═══ Entries supplied
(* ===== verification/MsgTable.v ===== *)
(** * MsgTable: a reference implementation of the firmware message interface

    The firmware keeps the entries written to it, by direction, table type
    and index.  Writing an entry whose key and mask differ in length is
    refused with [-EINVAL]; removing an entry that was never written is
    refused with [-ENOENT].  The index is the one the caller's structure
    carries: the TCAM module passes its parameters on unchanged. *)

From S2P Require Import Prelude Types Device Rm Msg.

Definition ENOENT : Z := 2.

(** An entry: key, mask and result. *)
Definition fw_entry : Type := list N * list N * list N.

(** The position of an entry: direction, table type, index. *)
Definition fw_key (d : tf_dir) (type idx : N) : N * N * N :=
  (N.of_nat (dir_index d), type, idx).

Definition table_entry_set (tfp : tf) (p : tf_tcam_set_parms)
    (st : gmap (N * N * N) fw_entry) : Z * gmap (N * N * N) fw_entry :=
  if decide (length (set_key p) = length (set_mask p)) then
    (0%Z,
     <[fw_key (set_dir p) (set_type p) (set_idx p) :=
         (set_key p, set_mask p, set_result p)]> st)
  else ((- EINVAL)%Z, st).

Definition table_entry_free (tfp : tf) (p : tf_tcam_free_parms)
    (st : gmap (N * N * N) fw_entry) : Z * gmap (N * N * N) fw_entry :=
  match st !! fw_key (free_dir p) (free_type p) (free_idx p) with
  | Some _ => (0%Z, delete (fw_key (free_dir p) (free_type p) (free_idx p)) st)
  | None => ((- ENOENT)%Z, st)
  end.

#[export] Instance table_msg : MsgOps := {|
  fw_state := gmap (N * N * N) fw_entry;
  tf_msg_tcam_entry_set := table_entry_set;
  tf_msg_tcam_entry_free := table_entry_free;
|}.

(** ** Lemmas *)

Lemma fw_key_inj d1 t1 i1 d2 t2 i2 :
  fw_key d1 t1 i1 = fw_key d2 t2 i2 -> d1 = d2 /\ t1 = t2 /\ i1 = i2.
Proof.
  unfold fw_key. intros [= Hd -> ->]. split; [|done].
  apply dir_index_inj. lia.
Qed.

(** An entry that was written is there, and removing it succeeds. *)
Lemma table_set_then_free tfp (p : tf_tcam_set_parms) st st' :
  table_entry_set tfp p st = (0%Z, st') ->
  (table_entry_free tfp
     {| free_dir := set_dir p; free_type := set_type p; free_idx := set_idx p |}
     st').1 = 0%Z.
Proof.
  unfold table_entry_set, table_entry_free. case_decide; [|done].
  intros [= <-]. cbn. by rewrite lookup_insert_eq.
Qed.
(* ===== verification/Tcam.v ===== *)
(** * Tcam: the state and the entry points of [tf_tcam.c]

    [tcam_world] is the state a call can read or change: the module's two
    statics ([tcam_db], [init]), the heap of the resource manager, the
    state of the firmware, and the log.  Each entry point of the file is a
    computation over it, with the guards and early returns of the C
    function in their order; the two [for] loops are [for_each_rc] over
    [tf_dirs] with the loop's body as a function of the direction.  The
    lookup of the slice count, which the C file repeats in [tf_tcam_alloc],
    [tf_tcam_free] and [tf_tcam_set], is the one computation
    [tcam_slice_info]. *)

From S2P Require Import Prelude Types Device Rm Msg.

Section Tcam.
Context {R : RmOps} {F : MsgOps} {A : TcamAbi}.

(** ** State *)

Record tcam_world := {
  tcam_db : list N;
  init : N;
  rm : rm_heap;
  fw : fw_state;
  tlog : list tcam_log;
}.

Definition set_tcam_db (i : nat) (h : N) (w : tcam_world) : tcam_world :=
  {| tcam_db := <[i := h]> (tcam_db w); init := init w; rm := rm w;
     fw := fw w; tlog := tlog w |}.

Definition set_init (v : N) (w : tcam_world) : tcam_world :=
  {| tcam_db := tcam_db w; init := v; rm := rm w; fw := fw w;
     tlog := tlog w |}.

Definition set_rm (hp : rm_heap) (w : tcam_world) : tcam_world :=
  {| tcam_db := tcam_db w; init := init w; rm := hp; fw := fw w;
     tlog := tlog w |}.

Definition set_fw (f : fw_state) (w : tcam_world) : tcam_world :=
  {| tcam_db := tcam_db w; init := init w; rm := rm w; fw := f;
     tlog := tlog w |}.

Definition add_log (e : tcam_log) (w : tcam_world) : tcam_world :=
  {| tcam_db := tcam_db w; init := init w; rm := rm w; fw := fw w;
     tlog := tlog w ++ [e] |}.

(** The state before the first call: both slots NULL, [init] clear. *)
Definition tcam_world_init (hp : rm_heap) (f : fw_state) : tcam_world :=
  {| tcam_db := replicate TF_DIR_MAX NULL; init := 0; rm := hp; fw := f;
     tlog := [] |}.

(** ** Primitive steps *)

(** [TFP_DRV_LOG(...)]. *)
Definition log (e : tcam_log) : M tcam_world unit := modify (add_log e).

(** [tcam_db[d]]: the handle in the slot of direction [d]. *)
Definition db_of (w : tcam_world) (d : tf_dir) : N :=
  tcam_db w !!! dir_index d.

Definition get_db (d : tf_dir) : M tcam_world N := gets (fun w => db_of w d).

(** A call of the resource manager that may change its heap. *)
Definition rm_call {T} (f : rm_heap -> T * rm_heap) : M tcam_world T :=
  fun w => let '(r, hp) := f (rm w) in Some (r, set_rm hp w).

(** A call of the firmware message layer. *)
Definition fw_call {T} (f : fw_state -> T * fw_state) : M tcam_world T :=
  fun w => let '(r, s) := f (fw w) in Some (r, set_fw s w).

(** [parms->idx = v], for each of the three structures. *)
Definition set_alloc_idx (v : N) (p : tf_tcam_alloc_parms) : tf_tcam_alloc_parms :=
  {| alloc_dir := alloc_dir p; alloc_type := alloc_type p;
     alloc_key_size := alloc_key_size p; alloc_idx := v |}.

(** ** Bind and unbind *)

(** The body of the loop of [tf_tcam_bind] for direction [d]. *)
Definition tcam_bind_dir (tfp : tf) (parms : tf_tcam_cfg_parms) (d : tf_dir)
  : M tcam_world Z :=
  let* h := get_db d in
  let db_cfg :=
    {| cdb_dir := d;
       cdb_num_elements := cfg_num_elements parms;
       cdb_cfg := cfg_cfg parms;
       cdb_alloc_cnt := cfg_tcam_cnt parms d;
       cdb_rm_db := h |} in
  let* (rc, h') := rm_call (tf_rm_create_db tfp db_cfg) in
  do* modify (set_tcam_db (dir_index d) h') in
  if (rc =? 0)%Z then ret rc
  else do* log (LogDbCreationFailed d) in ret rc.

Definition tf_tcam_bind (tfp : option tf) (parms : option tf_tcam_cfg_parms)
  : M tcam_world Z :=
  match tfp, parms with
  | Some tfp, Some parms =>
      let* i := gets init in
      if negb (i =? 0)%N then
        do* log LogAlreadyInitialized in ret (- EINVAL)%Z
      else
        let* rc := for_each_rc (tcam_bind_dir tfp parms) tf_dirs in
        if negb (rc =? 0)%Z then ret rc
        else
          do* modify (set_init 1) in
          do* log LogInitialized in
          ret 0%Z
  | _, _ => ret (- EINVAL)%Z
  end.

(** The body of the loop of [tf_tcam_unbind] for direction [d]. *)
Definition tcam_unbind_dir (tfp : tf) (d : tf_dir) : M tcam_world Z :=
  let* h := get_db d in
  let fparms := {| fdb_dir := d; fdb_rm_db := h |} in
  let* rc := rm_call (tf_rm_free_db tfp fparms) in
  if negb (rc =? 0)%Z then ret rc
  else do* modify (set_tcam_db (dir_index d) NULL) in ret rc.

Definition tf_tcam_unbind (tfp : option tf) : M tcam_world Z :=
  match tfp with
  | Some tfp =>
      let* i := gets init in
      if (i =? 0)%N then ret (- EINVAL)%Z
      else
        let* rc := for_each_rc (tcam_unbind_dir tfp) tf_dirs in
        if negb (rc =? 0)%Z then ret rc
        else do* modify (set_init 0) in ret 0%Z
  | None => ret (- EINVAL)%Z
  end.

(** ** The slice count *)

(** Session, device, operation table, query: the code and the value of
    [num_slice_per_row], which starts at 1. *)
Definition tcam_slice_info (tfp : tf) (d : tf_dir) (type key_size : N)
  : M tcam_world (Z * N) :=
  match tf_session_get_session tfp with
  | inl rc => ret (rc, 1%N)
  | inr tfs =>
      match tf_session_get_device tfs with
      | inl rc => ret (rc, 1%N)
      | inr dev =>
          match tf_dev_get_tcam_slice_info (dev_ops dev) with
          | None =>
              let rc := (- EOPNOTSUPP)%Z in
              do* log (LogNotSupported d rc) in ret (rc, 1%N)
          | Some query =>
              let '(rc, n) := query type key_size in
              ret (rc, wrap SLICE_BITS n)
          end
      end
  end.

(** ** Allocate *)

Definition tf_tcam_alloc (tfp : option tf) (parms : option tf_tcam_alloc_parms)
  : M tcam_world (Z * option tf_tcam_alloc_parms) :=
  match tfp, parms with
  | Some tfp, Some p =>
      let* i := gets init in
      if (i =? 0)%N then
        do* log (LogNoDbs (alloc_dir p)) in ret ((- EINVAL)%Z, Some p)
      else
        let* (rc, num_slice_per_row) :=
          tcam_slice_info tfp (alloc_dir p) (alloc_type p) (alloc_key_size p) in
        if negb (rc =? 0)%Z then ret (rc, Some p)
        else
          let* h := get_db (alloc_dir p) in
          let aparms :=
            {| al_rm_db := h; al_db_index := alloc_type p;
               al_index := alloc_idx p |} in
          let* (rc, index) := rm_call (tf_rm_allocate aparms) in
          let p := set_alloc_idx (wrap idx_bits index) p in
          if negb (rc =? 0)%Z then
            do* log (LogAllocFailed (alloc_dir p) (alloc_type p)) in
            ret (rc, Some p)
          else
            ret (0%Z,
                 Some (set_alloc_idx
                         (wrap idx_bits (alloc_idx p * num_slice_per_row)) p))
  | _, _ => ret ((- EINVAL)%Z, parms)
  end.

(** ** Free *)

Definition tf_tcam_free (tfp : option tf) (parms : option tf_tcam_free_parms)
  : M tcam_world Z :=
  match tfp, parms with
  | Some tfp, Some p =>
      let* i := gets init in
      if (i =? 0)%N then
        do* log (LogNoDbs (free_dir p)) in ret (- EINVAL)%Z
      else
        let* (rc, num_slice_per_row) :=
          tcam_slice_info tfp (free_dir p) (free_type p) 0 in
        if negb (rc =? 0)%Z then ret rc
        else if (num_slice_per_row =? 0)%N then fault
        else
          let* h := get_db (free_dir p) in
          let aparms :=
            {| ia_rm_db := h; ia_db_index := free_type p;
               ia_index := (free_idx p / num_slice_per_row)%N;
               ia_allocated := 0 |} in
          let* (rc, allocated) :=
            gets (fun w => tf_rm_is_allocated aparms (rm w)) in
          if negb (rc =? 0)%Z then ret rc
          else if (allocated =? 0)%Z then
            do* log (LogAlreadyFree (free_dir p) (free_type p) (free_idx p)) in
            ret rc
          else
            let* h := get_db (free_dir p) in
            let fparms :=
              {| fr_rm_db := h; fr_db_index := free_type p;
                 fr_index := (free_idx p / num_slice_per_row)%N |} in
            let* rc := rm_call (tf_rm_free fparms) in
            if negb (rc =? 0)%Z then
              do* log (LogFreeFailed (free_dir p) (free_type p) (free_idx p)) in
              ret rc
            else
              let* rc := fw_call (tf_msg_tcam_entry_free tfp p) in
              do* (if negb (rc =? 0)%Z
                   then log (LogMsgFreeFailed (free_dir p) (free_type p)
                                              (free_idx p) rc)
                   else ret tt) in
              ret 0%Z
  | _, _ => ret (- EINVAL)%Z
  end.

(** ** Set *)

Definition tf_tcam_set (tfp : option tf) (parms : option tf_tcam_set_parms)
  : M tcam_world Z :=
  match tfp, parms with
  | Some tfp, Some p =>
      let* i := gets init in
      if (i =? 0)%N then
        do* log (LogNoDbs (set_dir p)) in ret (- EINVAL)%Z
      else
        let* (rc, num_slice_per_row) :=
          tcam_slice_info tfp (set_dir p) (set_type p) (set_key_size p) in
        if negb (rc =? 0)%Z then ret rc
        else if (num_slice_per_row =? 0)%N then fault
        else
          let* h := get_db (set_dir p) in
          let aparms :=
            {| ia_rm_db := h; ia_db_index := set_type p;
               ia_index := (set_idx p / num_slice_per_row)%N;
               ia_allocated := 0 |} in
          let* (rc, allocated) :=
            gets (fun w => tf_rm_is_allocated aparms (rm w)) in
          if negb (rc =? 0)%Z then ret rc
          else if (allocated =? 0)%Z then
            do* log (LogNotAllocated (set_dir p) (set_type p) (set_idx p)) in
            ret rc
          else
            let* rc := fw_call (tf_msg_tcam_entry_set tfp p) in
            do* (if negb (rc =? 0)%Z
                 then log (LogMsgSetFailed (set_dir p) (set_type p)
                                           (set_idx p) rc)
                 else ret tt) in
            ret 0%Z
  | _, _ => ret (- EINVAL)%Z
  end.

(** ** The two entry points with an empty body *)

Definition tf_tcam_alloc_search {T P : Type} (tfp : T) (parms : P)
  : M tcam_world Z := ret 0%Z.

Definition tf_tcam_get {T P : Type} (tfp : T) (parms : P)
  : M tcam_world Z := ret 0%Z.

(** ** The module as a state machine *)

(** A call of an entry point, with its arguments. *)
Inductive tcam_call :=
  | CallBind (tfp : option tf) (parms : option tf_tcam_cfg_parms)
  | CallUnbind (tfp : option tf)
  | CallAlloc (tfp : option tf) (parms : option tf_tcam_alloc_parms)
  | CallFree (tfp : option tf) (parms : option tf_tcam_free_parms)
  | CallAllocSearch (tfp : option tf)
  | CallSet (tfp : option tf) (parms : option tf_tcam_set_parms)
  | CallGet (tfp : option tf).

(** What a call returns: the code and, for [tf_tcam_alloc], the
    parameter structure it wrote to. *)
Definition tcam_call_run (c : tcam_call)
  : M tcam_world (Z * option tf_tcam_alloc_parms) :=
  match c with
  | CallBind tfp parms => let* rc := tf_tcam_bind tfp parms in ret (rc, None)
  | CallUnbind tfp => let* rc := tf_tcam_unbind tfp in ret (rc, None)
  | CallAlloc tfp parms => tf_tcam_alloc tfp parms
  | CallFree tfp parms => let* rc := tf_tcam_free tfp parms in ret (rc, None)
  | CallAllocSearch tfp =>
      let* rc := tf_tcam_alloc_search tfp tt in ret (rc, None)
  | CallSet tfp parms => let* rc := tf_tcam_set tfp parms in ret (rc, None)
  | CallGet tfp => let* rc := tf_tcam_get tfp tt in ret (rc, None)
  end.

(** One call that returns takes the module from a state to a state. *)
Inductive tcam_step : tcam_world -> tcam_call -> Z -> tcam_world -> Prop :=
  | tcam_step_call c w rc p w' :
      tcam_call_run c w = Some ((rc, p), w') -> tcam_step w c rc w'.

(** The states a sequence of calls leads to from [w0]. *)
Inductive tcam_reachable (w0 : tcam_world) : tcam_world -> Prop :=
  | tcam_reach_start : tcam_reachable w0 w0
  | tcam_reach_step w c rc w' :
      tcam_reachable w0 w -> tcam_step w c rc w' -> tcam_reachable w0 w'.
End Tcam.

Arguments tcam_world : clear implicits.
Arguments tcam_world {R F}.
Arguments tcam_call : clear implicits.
══════
§ **Task objective**
All that belongs in your answer is the stretch of entries above from the line with "CallAllocSearch (tfp : option tf)" through the line with "tfp in ret (rc, None)", printed exactly.

§ **The completed task**
  | CallAllocSearch (tfp : option tf)
  | CallSet (tfp : option tf) (parms : option tf_tcam_set_parms)
  | CallGet (tfp : option tf).

(** What a call returns: the code and, for [tf_tcam_alloc], the
    parameter structure it wrote to. *)
Definition tcam_call_run (c : tcam_call)
  : M tcam_world (Z * option tf_tcam_alloc_parms) :=
  match c with
  | CallBind tfp parms => let* rc := tf_tcam_bind tfp parms in ret (rc, None)
  | CallUnbind tfp => let* rc := tf_tcam_unbind tfp in ret (rc, None)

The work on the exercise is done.